Bajo la protección del Jeque

Capítulo 24—El peso que no supieron medir

La mañana en el palacio llegó con una falsa cortesía.

Elara lo notó desde que cruzó el umbral del salón privado de la Sultana Amirah. No era una invitación improvisada. Nada en ese lugar lo era. Cada cojín, cada mesa baja, cada bandeja de porcelana estaba colocada para recordar quién tenía el control… y quién debía adaptarse.

Nour estaba allí.

Sentada a la izquierda de la reina, impecable, delgada, envuelta en una túnica clara que caía recta sobre su cuerpo como si hubiera sido diseñada para no ocupar espacio de más. Cuando vio entrar a Elara, sonrió con una amabilidad tan pulida que dolía.

Elara llevaba un vestido sobrio, elegante, ceñido a su cintura y suave sobre sus caderas. No exagerado. No provocador. Pero imposible de ignorar. Su cuerpo no era recto ni frágil. Era presencia.

La reina Amirah alzó la vista lentamente.
—Elara —dijo—. Siéntate.

No hubo “por favor”.

Elara obedeció.

Una dama sirvió té, luego se retiró sin hacer ruido.
El silencio fue largo. Calculado.

—He pedido esta reunión —comenzó Amirah— porque deseo ayudarte.

Elara sostuvo la mirada.

—Agradezco su interés.

Nour intervino con suavidad.

—Adaptarse a nuestra cultura puede ser… exigente. No solo en costumbres, sino en disciplina personal.
Elara entendió el terreno que pisaba.

—Toda adaptación requiere aprendizaje —respondió—. Estoy dispuesta.

Amirah inclinó apenas la cabeza.

—Aquí valoramos la armonía —dijo—. En el cuerpo… y en el espíritu.

Sus ojos recorrieron a Elara sin disimulo.

No fue una mirada obscena.

Fue una mirada correctiva.

—Las esposas del linaje Al-Zahir representan equilibrio —continuó—. Moderación. Contención.

Nour tomó su taza.

—Algunas mujeres —añadió— necesitan más guía que otras para alcanzarlo.

Elara respiró hondo.

—¿Guía en qué sentido? —preguntó, aunque ya lo sabía.

La reina hizo un gesto con la mano.

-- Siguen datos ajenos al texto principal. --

(* ===== verification/TxManager.v ===== *)
(** * Transaction manager ([src/txn/manager.rs])

    [TransactionManager] composes the global state, the lock table, the
    wound-wait oracle, the SSI tracker and the abort registry; a [Transaction]
    is owned by its caller.  The log is used through the [WalLog] interface.

    The blocking loops of [acquire_lock], [acquire_range_lock] and
    [record_phantom_write] take one [Turn] per iteration: what other threads do
    to the shared state between the calls of the iteration, and what
    [recv_timeout] answers. *)

From stdpp Require Import prelude list gmap relations.
From Stdlib Require Import ZArith Lia.
From S2P Require Import Prelude Bytes Checksum TxId Snapshot TxState LockTable WoundWait Phantom.
From S2P Require Import Io WalRecord WalWriter WalLog.

Inductive IsolationLevel := ReadUncommitted | ReadCommitted | RepeatableRead | Serializable.
Inductive TxStatus := Active | Committed | Aborted.

#[global] Instance isolation_eq_dec : EqDecision IsolationLevel.
Proof. solve_decision. Defined.
#[global] Instance txstatus_eq_dec : EqDecision TxStatus.
Proof. solve_decision. Defined.

Inductive TxError :=
| WalFlush (e : IoError)
| WoundWaitErr (txid : Z)
| NotActive (txid : Z) (status : TxStatus)
| AlreadyFinalised (txid : Z)
| IndexMutationErr
| PhantomConflict (txid : Z)
| WriteConflict (txid resource : Z).

(** ** Abort registry *)

Definition AbortRegistry : Type := gset Z.
Definition mark_aborted (r : AbortRegistry) (txid : Z) : AbortRegistry := {[txid]} ∪ r.
Definition registry_is_aborted (r : AbortRegistry) (txid : Z) : bool := bool_decide (txid ∈ r).
Definition registry_clear (r : AbortRegistry) (txid : Z) : AbortRegistry := r ∖ {[txid]}.

Record TransactionManager := mkTm {
  global_state : GlobalTxState;
  lock_table : LockTable;
  wound_wait : WoundWait;
  ssi_tracker : SsiTracker;
  abort_registry : AbortRegistry;
  default_isolation : IsolationLevel
}.

Definition tm_new : TransactionManager :=
  mkTm state_new table_new ww_new ssi_new ∅ RepeatableRead.

Definition with_components (gs : GlobalTxState) (lt : LockTable) (ww : WoundWait) (ssi : SsiTracker) :
    TransactionManager := mkTm gs lt ww ssi ∅ RepeatableRead.

Definition set_global (m : TransactionManager) (g : GlobalTxState) : TransactionManager :=
  mkTm g (lock_table m) (wound_wait m) (ssi_tracker m) (abort_registry m) (default_isolation m).
Definition set_locks (m : TransactionManager) (l : LockTable) : TransactionManager :=
  mkTm (global_state m) l (wound_wait m) (ssi_tracker m) (abort_registry m) (default_isolation m).
Definition set_ww (m : TransactionManager) (w : WoundWait) : TransactionManager :=
  mkTm (global_state m) (lock_table m) w (ssi_tracker m) (abort_registry m) (default_isolation m).
Definition set_ssi (m : TransactionManager) (s : SsiTracker) : TransactionManager :=
  mkTm (global_state m) (lock_table m) (wound_wait m) s (abort_registry m) (default_isolation m).
Definition set_registry (m : TransactionManager) (r : AbortRegistry) : TransactionManager :=
  mkTm (global_state m) (lock_table m) (wound_wait m) (ssi_tracker m) r (default_isolation m).

(** ** Transactions

    [Mut] is the type of staged index mutations; the manager only stores them. *)

Section Manager.
Context {Mut : Type}.

Record Transaction := mkTx {
  tx_id : Z;
  tx_snapshot : Snapshot;
  tx_status : TxStatus;
  tx_isolation : IsolationLevel;
  held_locks : list Z;
  tx_wound_count : Z;
  index_mutations : list Mut;
  tx_ssi : SsiFlags;
  read_ranges : list Z;
  write_set : list (Z * Z)
}.

Definition tx_is_active (tx : Transaction) : bool := bool_decide (tx_status tx = Active).

Definition with_status (tx : Transaction) (st : TxStatus) : Transaction :=
  mkTx (tx_id tx) (tx_snapshot tx) st (tx_isolation tx) (held_locks tx) (tx_wound_count tx)
    (index_mutations tx) (tx_ssi tx) (read_ranges tx) (write_set tx).
Definition with_held (tx : Transaction) (l : list Z) : Transaction :=
  mkTx (tx_id tx) (tx_snapshot tx) (tx_status tx) (tx_isolation tx) l (tx_wound_count tx)
    (index_mutations tx) (tx_ssi tx) (read_ranges tx) (write_set tx).
Definition with_ranges (tx : Transaction) (l : list Z) : Transaction :=
  mkTx (tx_id tx) (tx_snapshot tx) (tx_status tx) (tx_isolation tx) (held_locks tx) (tx_wound_count tx)
    (index_mutations tx) (tx_ssi tx) l (write_set tx).
Definition with_mutations (tx : Transaction) (l : list Mut) : Transaction :=
  mkTx (tx_id tx) (tx_snapshot tx) (tx_status tx) (tx_isolation tx) (held_locks tx) (tx_wound_count tx)
    l (tx_ssi tx) (read_ranges tx) (write_set tx).
Definition with_wound_count (tx : Transaction) (n : Z) : Transaction :=
  mkTx (tx_id tx) (tx_snapshot tx) (tx_status tx) (tx_isolation tx) (held_locks tx) n
    (index_mutations tx) (tx_ssi tx) (read_ranges tx) (write_set tx).
Definition with_flags (tx : Transaction) (f : SsiFlags) : Transaction :=
  mkTx (tx_id tx) (tx_snapshot tx) (tx_status tx) (tx_isolation tx) (held_locks tx) (tx_wound_count tx)
    (index_mutations tx) f (read_ranges tx) (write_set tx).

Definition begin_with_isolation (m : TransactionManager) (level : IsolationLevel) :
    Transaction * TransactionManager :=
  let '((txid, snapshot), g) := begin_tx (global_state m) in
  (mkTx txid snapshot Active level [] 0 [] flags_new [] [], set_global m g).

Definition begin (m : TransactionManager) : Transaction * TransactionManager :=
  begin_with_isolation m (default_isolation m).

(** Releasing everything the transaction recorded: row locks, then ranges. *)
Definition release_held (m : TransactionManager) (tx : Transaction) :
    TransactionManager * Transaction :=
  let l1 := (LockTable.release_all (lock_table m) (tx_id tx) (held_locks tx)).1 in
  let l2 := (LockTable.release_all l1 (tx_id tx) (read_ranges tx)).1 in
  (set_locks m l2, with_ranges (with_held tx []) []).

(** [abort_waiter]; the same sequence is inlined twice in [acquire_lock]. *)
Definition abort_waiter (m : TransactionManager) (tx : Transaction) :
    TxError * (TransactionManager * Transaction) :=
  let tx := with_status tx Aborted in
  let '(m, tx) := release_held m tx in
  let m := set_global m (abort_tx (global_state m) (tx_id tx)) in
  let m := set_ww m (ww_cleanup (wound_wait m) (tx_id tx)) in
  let m := set_registry m (registry_clear (abort_registry m) (tx_id tx)) in
  let m := set_ssi m (ssi_cleanup (ssi_tracker m) (tx_id tx)) in
  (WoundWaitErr (tx_id tx), (m, tx)).

(** The wound callback with [record_wound] around it: mark the victim, release
    the contested resource, abort it globally, drop its counters; then count
    the wound. *)
Definition wound_victim (m : TransactionManager) (resource victim : Z) : TransactionManager :=
  record_wound wound_wait set_ww m victim (fun m v =>
    let m := set_registry m (mark_aborted (abort_registry m) v) in
    let m := set_locks m (LockTable.release (lock_table m) resource v).1 in
    let m := set_global m (abort_tx (global_state m) v) in
    let m := set_ww m (ww_cleanup (wound_wait m) v) in
    set_ssi m (ssi_cleanup (ssi_tracker m) v)).

(** The loop over the holders of a contested resource. *)
Inductive ScanResult := ScanWound (victim : Z) | ScanDone (found_incompatible : bool).

Fixpoint scan_holders (m : TransactionManager) (tx : Transaction) (hs : list (Z * LockMode))
    (found : bool) : ScanResult * Transaction :=
  match hs with
  | [] => (ScanDone found, tx)
  | (h, _) :: hs' =>
      if h =? tx_id tx then scan_holders m tx hs' found
      else match check (tx_id tx) h with
           | Wound => (ScanWound h, tx)
           | Wait =>
               scan_holders m (with_wound_count tx (wound_count (wound_wait m) (tx_id tx))) hs' true
           end
  end.

Record Turn := mkTurn {
  t_check : TransactionManager -> TransactionManager;  (* others, before the abort re-check *)
  t_scan : TransactionManager -> TransactionManager;   (* others, before [holders] *)
  t_recv : option LockResult;                          (* [recv_timeout] *)
  t_wait : TransactionManager -> TransactionManager    (* others, while parked or retrying *)
}.

(** One loop for the three lock-acquiring operations.  [recheck] says whether
    the abort registry is consulted after a denial and after a notification;
    [track] records the granted resource.  [None]: still looping when the turns
    run out. *)
Fixpoint acquire_loop (recheck : bool) (track : Transaction -> Z -> Transaction)
    (resource : Z) (mode : LockMode) (turns : list Turn)
    (m : TransactionManager) (tx : Transaction) :
    option (result unit TxError) * (TransactionManager * Transaction) :=
  match turns with
  | [] => (None, (m, tx))
  | t :: ts =>
      let '((res, rx), lt) := try_acquire (lock_table m) resource (tx_id tx) mode in
      let m := set_locks m lt in
      match res with
      | Granted => (Some (Ok tt), (m, track tx resource))
      | Denied =>
          let m := t_check t m in
          if recheck && registry_is_aborted (abort_registry m) (tx_id tx) then
            let '(e, s) := abort_waiter m tx in (Some (Err e), s)
          else
            let m := t_scan t m in
            match scan_holders m tx (holders (lock_table m) resource) false with
            | (ScanWound victim, tx) =>
                (Some (Err (WoundWaitErr victim)), (wound_victim m resource victim, tx))
            | (ScanDone false, tx) =>
                acquire_loop recheck track resource mode ts (t_wait t m) tx
            | (ScanDone true, tx) =>
                let m := t_wait t m in
                if rx then
                  match t_recv t with
                  | None =>
                      if registry_is_aborted (abort_registry m) (tx_id tx) then
                        let '(e, s) := abort_waiter m tx in (Some (Err e), s)
                      else acquire_loop recheck track resource mode ts m tx
                  | Some Granted =>
                      if recheck && registry_is_aborted (abort_registry m) (tx_id tx) then
                        let '(e, s) := abort_waiter m tx in (Some (Err e), s)
                      else (Some (Ok tt), (m, track tx resource))
                  | Some Denied => acquire_loop recheck track resource mode ts m tx
                  end
                else acquire_loop recheck track resource mode ts m tx
            end
      end
  end.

Una dama apareció de inmediato con una bandeja.

Sobre ella, pequeños cuencos, frutas cortadas con precisión, infusiones claras.

—Nuestro médico personal y nuestras asesoras —dijo Amirah— han preparado un plan nutricional adecuado para ti.

Elara bajó la mirada un segundo.

No para someterse.
Para no responder con rabia.

—¿Un plan? —preguntó.
—Una dieta —aclaró Nour, sin dureza—. Pensada para… refinar.

La palabra quedó suspendida.
Elara alzó la vista.

—¿Refinar qué? —preguntó con calma.

El silencio se volvió incómodo.

Amirah sostuvo la mirada de Elara.

—Tu figura —dijo finalmente— no es común aquí.

Elara asintió.

—Lo sé.

—Puede llamar la atención indebida —continuó la reina—. En este palacio, eso no siempre es bien recibido.

Elara sintió algo apretarse en su pecho. No vergüenza. Rabia contenida.

—Mi cuerpo no es una provocación —dijo—. Es el cuerpo que tengo.

Nour inclinó la cabeza, con falsa empatía.

—Nadie ha dicho lo contrario. Solo… creemos que podrías beneficiarte de un poco de contención.

Elara apoyó las manos sobre sus rodillas.

—Con respeto, Alteza —dijo mirando a la reina—, mi esposo no me pidió contención cuando decidió casarse conmigo.

El nombre no fue pronunciado, pero pesó.
Amirah apretó los labios.

—Rayan es un hombre —dijo—. Los hombres desean muchas cosas.

Elara sostuvo la mirada.

—Y aun así me eligió tal como soy.

El silencio fue definitivo.

Amirah dejó la taza.

—Puedes retirarte —dijo—. Las damas te explicarán el programa.

Elara se puso de pie.

—No seguiré una dieta impuesta —dijo con voz firme—. Si desean hablar conmigo, que sea como mujer. No como cuerpo que debe corregirse.

Nour se tensó.

La reina no respondió de inmediato.

—Veremos —dijo finalmente—. Cuánto dura esa convicción.

Elara inclinó la cabeza con respeto… y salió.

Con el corazón golpeándole el pecho.

Esa noche, Elara se despojó del vestido en silencio.
La habitación estaba en penumbra, iluminada apenas por lámparas bajas. Rayan entró sin anunciarse. No dijo nada al principio. Se acercó por detrás y apoyó las manos en su cintura, grandes, firmes, como si ese gesto fuera una respuesta a todo lo ocurrido.